Diabetic foot lesions are one of the most serious causes of morbidity among diabetic people and often require a long hospital stay. Despite intensive therapy, many of these patients will require a lower-extremity amputation(LEA), with a high economic and social cost. The estimated cost due to LEAs in diabetic patients in Spain was 5,289 million pesetas ($39.5 million U.S.)(1). Area 7 in Madrid has the lowest LEA incidence of all Caucasian populations(2), with a progressive decline since 1989, reaching a ≥50% decrease in 1997. Preventive strategies are mainly focused on early peripheral neuropathy detection, diagnosed by a neuropathy disability score (NDS) ≥6. Diabetic people diagnosed with neuropathy are then included in a continuous prophylactic foot care program(FP). This program has been available in our area since 1993. Our study assessed the effectiveness of the FP in reducing the foot ulcer incidence in diabetic patients included in this program between 1993 and 1996 and in the follow-up completed in December 1999.

We designed a prospective clinic-based study in which all diabetic patients who attended the outpatient clinic of the endocrinology service and who were diagnosed as having peripheral neuropathy based on an NDS ≥6 were included in a screening and prophylactic FP. The NDS is included in the standards of medical care for diabetic people from area 7 in Madrid (population of 565,000). The number of people with diagnosed diabetes is estimated to be∼ 19,000.

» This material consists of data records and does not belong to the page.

(* ===== verification/DnsQuery.v ===== *)
(** DNS client, part 1: building a query (junior/06_dns/dns.c: dns_create_header,
    dns_create_question, dns_build_request).  A byte of memory that malloc gave and
    nothing wrote is [None]. *)
From S2P Require Import Prelude.

(** ** Memory *)

Abbreviation bytes := (list (option Z)).

(** Writing [bs] at [off]; the block has a fixed size. *)
Definition store (off : nat) (bs : bytes) : M bytes unit :=
  m ← get;
  if (off + length bs <=? length m)%nat
  then put (take off m ++ bs ++ drop (off + length bs) m) else undef OutOfBounds.

(** A short in memory, low byte first, and htons. *)
Definition short_le (v : Z) : list Z := [u8 v; u8 (v / 2 ^ 8)].
Definition htons (v : Z) : Z := u8 v * 2 ^ 8 + u8 (v / 2 ^ 8).

(** malloc takes its outcome from a list; no outcome left means success. *)
Definition malloc : M (list bool) bool :=
  o ← get; match o with [] => ret true | b :: o => put o;; ret b end.

(** ** The header *)

Record dns_header := DnsHeader {
  id : Z; flags : Z; questions : Z; answer : Z; authority : Z; additional : Z }.

(** [random_] is the value random() returns. *)
Definition dns_create_header (random_ : Z) : dns_header :=
  DnsHeader (u16 random_) (htons 0x0100) (htons 1) 0 0 0.
Definition header_bytes (h : dns_header) : list Z :=
  short_le (id h) ++ short_le (flags h) ++ short_le (questions h) ++ short_le (answer h) ++
  short_le (authority h) ++ short_le (additional h).

(** ** strtok with the delimiter "." *)

Definition dot : Z := 46.
Fixpoint skip_dots (s : list Z) : list Z :=
  match s with c :: s' => if c =? dot then skip_dots s' else s | [] => [] end.
Fixpoint cut_label (s : list Z) : list Z * list Z :=
  match s with
  | [] => ([], [])
  | c :: s' => if c =? dot then ([], s') else let '(t, r) := cut_label s' in (c :: t, r)
  end.
(** The next token and the unread rest. *)
Definition strtok_dot (s : list Z) : option (list Z * list Z) :=
  match skip_dots s with [] => None | s' => Some (cut_label s') end.

(** ** The question *)

(** [name] is [None] when the pointer is NULL. *)
Record dns_question := DnsQuestion { q_length : Z; name : option bytes; qtype : Z; qclass : Z }.

(** [*qname = (char)len; qname++; strncpy(qname, token, len+1); qname += len] for each
    token; [qname] is an offset in the block. *)
Fixpoint name_loop (fuel : nat) (tok : option (list Z * list Z)) (qname : nat) : M bytes unit :=
  match tok with
  | None => ret ()
  | Some (token, rest) =>
      match fuel with
      | O => no_fuel
      | S fuel =>
          store qname [Some (u8 (Z.of_nat (length token)))];;
          store (S qname) (Some <$> token ++ [0]);;
          name_loop fuel (strtok_dot rest) (S qname + length token)
      end
  end.

(** [hostname] is the string without its NUL.  strdup's result is not tested. *)
Definition dns_create_question (hostname : list Z) : M (list bool) (Z * dns_question) :=
  let len := i32 (Z.of_nat (length hostname) + 2) in
  ok ← malloc;
  if negb ok then ret (-2, DnsQuestion len None 0 0) else
  dup ← malloc;
  if negb dup then undef NullDeref else λ s,
  match name_loop (S (length hostname)) (strtok_dot hostname) 0 (replicate (Z.to_nat len) None) with
  | Ok (_, nm) => Ok ((0, DnsQuestion len (Some nm) (htons 1) (htons 1)), s)
  | UB w => UB w
  | OutOfFuel => OutOfFuel
  end.

(** ** The request *)

Definition dns_build_request (header : dns_header) (question : dns_question) (rlen : nat) : M bytes Z :=
  store 0 (replicate rlen (Some 0));;
  store 0 (Some <$> header_bytes header);;
  let offset := length (header_bytes header) in
  nm ← from_opt NullDeref (name question);
  store offset (take (Z.to_nat (q_length question)) nm);;
  let offset := (offset + Z.to_nat (q_length question))%nat in
  store offset (Some <$> short_le (qtype question));;
  store (offset + 2) (Some <$> short_le (qclass question));;
  ret (Z.of_nat (offset + 2 + 2)).

(** ** Names *)

(** What a label may be: not empty, no dot, no NUL, at most 63 bytes. *)
Definition label_ok (l : list Z) : Prop :=
  (0 < length l < 64)%nat ∧ Forall (λ c, 0 < c < 256 ∧ c ≠ dot) l.
#[export] Instance label_ok_dec l : Decision (label_ok l).
Proof. unfold label_ok. apply _. Defined.
Fixpoint join (ls : list (list Z)) : list Z :=
  match ls with
  | [] => []
  | [l] => l
  | l :: ls => l ++ dot :: join ls
  end.
Definition encode (ls : list (list Z)) : list Z :=
  concat ((λ l, Z.of_nat (length l) :: l) <$> ls) ++ [0].

Lemma join_cons l l' ls : join (l :: l' :: ls) = l ++ dot :: join (l' :: ls).
Proof. done. Qed.
Lemma encode_cons l ls : encode (l :: ls) = Z.of_nat (length l) :: l ++ encode ls.
Proof. unfold encode. cbn. by rewrite <-app_assoc. Qed.
Lemma encode_length ls : ls ≠ [] → length (encode ls) = (length (join ls) + 2)%nat.
Proof.
  intros Hne. destruct ls as [|l ls]; [done|]. clear Hne. revert l.
  induction ls as [|l' ls IH]; intros l; rewrite encode_cons.
  - cbn. rewrite length_app. cbn. lia.
  - rewrite join_cons. cbn [length]. rewrite !length_app. cbn [length].
    specialize (IH l'). lia.
Qed.

Lemma cut_label_dot l s : Forall (λ c, 0 < c < 256 ∧ c ≠ dot) l → cut_label (l ++ dot :: s) = (l, s).
Proof.
  induction 1 as [|c l [_ Hc] _ IH]; [done|]. cbn.
  rewrite (proj2 (Z.eqb_neq _ _) Hc). by rewrite IH.
Qed.
Lemma cut_label_end l : Forall (λ c, 0 < c < 256 ∧ c ≠ dot) l → cut_label l = (l, []).
Proof.
  induction 1 as [|c l [_ Hc] _ IH]; [done|]. cbn.
  rewrite (proj2 (Z.eqb_neq _ _) Hc). by rewrite IH.
Qed.
(** strtok gives the labels back. *)
Lemma strtok_join l ls :
  label_ok l → strtok_dot (join (l :: ls)) = Some (l, join ls).
Proof.
  intros [Hlen Hl]. destruct l as [|c l]; [cbn in Hlen; lia|].
  assert (∀ s, skip_dots ((c :: l) ++ s) = (c :: l) ++ s) as Hskip.
  { intros s. cbn. apply Forall_cons in Hl as [[_ Hc] _]. by rewrite (proj2 (Z.eqb_neq _ _) Hc). }
  unfold strtok_dot. destruct ls as [|l' ls].
  - cbn [join]. rewrite <-(app_nil_r (c :: l)) at 1. rewrite Hskip, app_nil_r.
    pose proof (cut_label_end _ Hl) as E. by rewrite E.
  - rewrite join_cons, Hskip. pose proof (cut_label_dot _ (join (l' :: ls)) Hl) as E.
    cbn [app] in *. by rewrite E.
Qed.

Lemma store_spec off bs m (Q : unit → bytes → Prop) :
  (off + length bs ≤ length m)%nat →
  Q () (take off m ++ bs ++ drop (off + length bs) m) → wp (store off bs) Q m.
Proof. intros Hlen HQ. unfold store. wp_step. by rewrite (proj2 (Nat.leb_le _ _) Hlen). Qed.
Lemma store_length off bs m m' u :
  store off bs m = Ok (u, m') → length m' = length m.
Proof.
  unfold store, bind, get, put. destruct (Nat.leb_spec (off + length bs) (length m)); [|done].
  intros [= <- <-]. rewrite !length_app, length_take, length_drop. lia.
Qed.
(** Writing over the start of what follows a known part. *)
Lemma store_middle a b c bs (Q : unit → bytes → Prop) :
  length b = length bs → Q () (a ++ bs ++ c) → wp (store (length a) bs) Q (a ++ b ++ c).
Proof.
  intros Hlen HQ. apply store_spec; [rewrite !length_app; lia|].
  rewrite take_app_length. rewrite (app_assoc a b c).
  rewrite drop_app_length' by (rewrite length_app; lia). done.
Qed.

(** ** The name of a well-formed host *)

Lemma name_loop_labels ls fuel done_ (rest : bytes) :
  Forall label_ok ls → (length ls < fuel)%nat → length rest = length (encode ls) →
  (ls = [] → rest = [Some 0]) →
  wp (name_loop fuel (strtok_dot (join ls)) (length done_))
     (λ _ m, m = Some <$> done_ ++ encode ls) ((Some <$> done_) ++ rest).
Proof.
  revert fuel done_ rest. induction ls as [|l ls IH]; intros [|fuel] done_ rest Hls Hf Hlen He;
    try (cbn in Hf; lia).
  - cbn. rewrite (He eq_refl). unfold wp. cbn. by rewrite fmap_app.
  - apply Forall_cons in Hls as [Hl Hls]. rewrite strtok_join by done. cbn [name_loop].
    rewrite encode_cons in Hlen. cbn [length] in Hlen. rewrite length_app in Hlen.
    destruct rest as [|r0 rest]; [done|]. injection Hlen as Hlen.
    assert (0 < length (encode ls))%nat by (unfold encode; rewrite length_app; cbn; lia).
    rewrite <-(take_drop (S (length l)) rest).
    set (b := take _ rest). set (c := drop _ rest).
    assert (length b = S (length l)) as Hb by (unfold b; rewrite length_take; lia).
    assert (S (length c) = length (encode ls)) as Hc by (unfold c; rewrite length_drop; lia).
    wp_step. rewrite <-(length_fmap (Some (A:=Z)) done_) at 1.
    apply (store_middle _ [r0]); [done|]. wp_step.
    rewrite app_assoc.
    replace (S (length done_)) with (length ((Some <$> done_) ++ [Some (u8 (Z.of_nat (length l)))]))
      by (rewrite length_app, length_fmap; cbn; lia).
    apply store_middle; [rewrite length_fmap, length_app; cbn; lia|].
    rewrite u8_id by (destruct Hl; word).
    specialize (IH fuel (done_ ++ Z.of_nat (length l) :: l) (Some 0 :: c) Hls).
    rewrite !length_app in IH |- *. cbn [length] in IH |- *. rewrite length_fmap.
    replace (length done_ + 1 + length l)%nat with (length done_ + S (length l))%nat by lia.
    replace (((Some <$> done_) ++ [Some (Z.of_nat (length l))]) ++ (Some <$> l ++ [0]) ++ c)
      with ((Some <$> done_ ++ Z.of_nat (length l) :: l) ++ Some 0 :: c)
      by (rewrite !fmap_app; cbn; by rewrite <-!app_assoc).
    rewrite encode_cons.
    replace (done_ ++ Z.of_nat (length l) :: l ++ encode ls)
      with ((done_ ++ Z.of_nat (length l) :: l) ++ encode ls) by by rewrite <-app_assoc.
    apply IH; [cbn in Hf; lia|done|]. intros ->. cbn in Hc. by destruct c.
Qed.

Lemma length_join_ge ls : Forall label_ok ls → (length ls ≤ length (join ls))%nat.
Proof.
  induction 1 as [|l ls [Hl _] _ IH]; [done|]. destruct ls as [|l' ls]; [cbn; lia|].
  rewrite join_cons, length_app. cbn [length] in *. lia.
Qed.

(** The name of the question is the encoding of the labels. *)
Lemma question_name ls :
  ls ≠ [] → Forall label_ok ls → Z.of_nat (length (join ls)) < 65536 →
  dns_create_question (join ls) [] =
  Ok ((0, DnsQuestion (Z.of_nat (length (encode ls))) (Some (Some <$> encode ls)) 256 256), []).
Proof.
  intros Hne Hls Hlen. unfold dns_create_question, bind, malloc, get, ret. cbn [negb].
  replace (i32 _) with (Z.of_nat (length (encode ls)))
    by (rewrite encode_length by done; rewrite i32_id by word; lia).
  rewrite Nat2Z.id.
  pose proof (length_join_ge ls Hls).
  assert (wp (name_loop (S (length (join ls))) (strtok_dot (join ls)) (length (@nil Z)))
    (λ _ m, m = Some <$> [] ++ encode ls) ((Some <$> []) ++ replicate (length (encode ls)) None)) as Hloop.
  { apply name_loop_labels; [done|lia|by rewrite length_replicate|done]. }
  apply wp_run in Hloop as (u&m&E&->). cbn [fmap list_fmap app length] in E. by rewrite E.
Qed.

The design of the screening program has been described previously elsewhere(3). In short, we recruited diabetic patients with an NDS ≥6 who were considered to be suffering from peripheral neuropathy according to standard criteria(4). All of these diabetic patients were tested for peripheral vascular disease (PVD) and morphological plantar deformities; for visual and motor capacity that enabled them to inspect their own feet; and for self-foot care that included the manner in which they walked barefoot, correct performance of foot hygiene, callus care,nail trimming, water temperature checking, the use of heating pads and other methods to warm up the feet, “bathroom surgery,” the use of products for foot care, the method used for inspection of feet and shoes, and the proper use of shoes, socks, and clothes. Patients with severe PVD (grade 2 ischemia or higher), which was defined as the presence of intermittent claudication or the absence of at least one foot pulse (dorsalis pedis or posterior tibial), were excluded because these patients are unlikely to be influenced by FPs. The other patients were included in a continuous FP that consisted of four 90- to 120-min sessions held during 1 week. The first session was individual, and personal characteristics of the foot care of each patient were noted. The main goal of this session was to make the patient realize his/her lack of normal sensitivity in the feet compared with the rest of the body and his/her loss of sensory perception of pain.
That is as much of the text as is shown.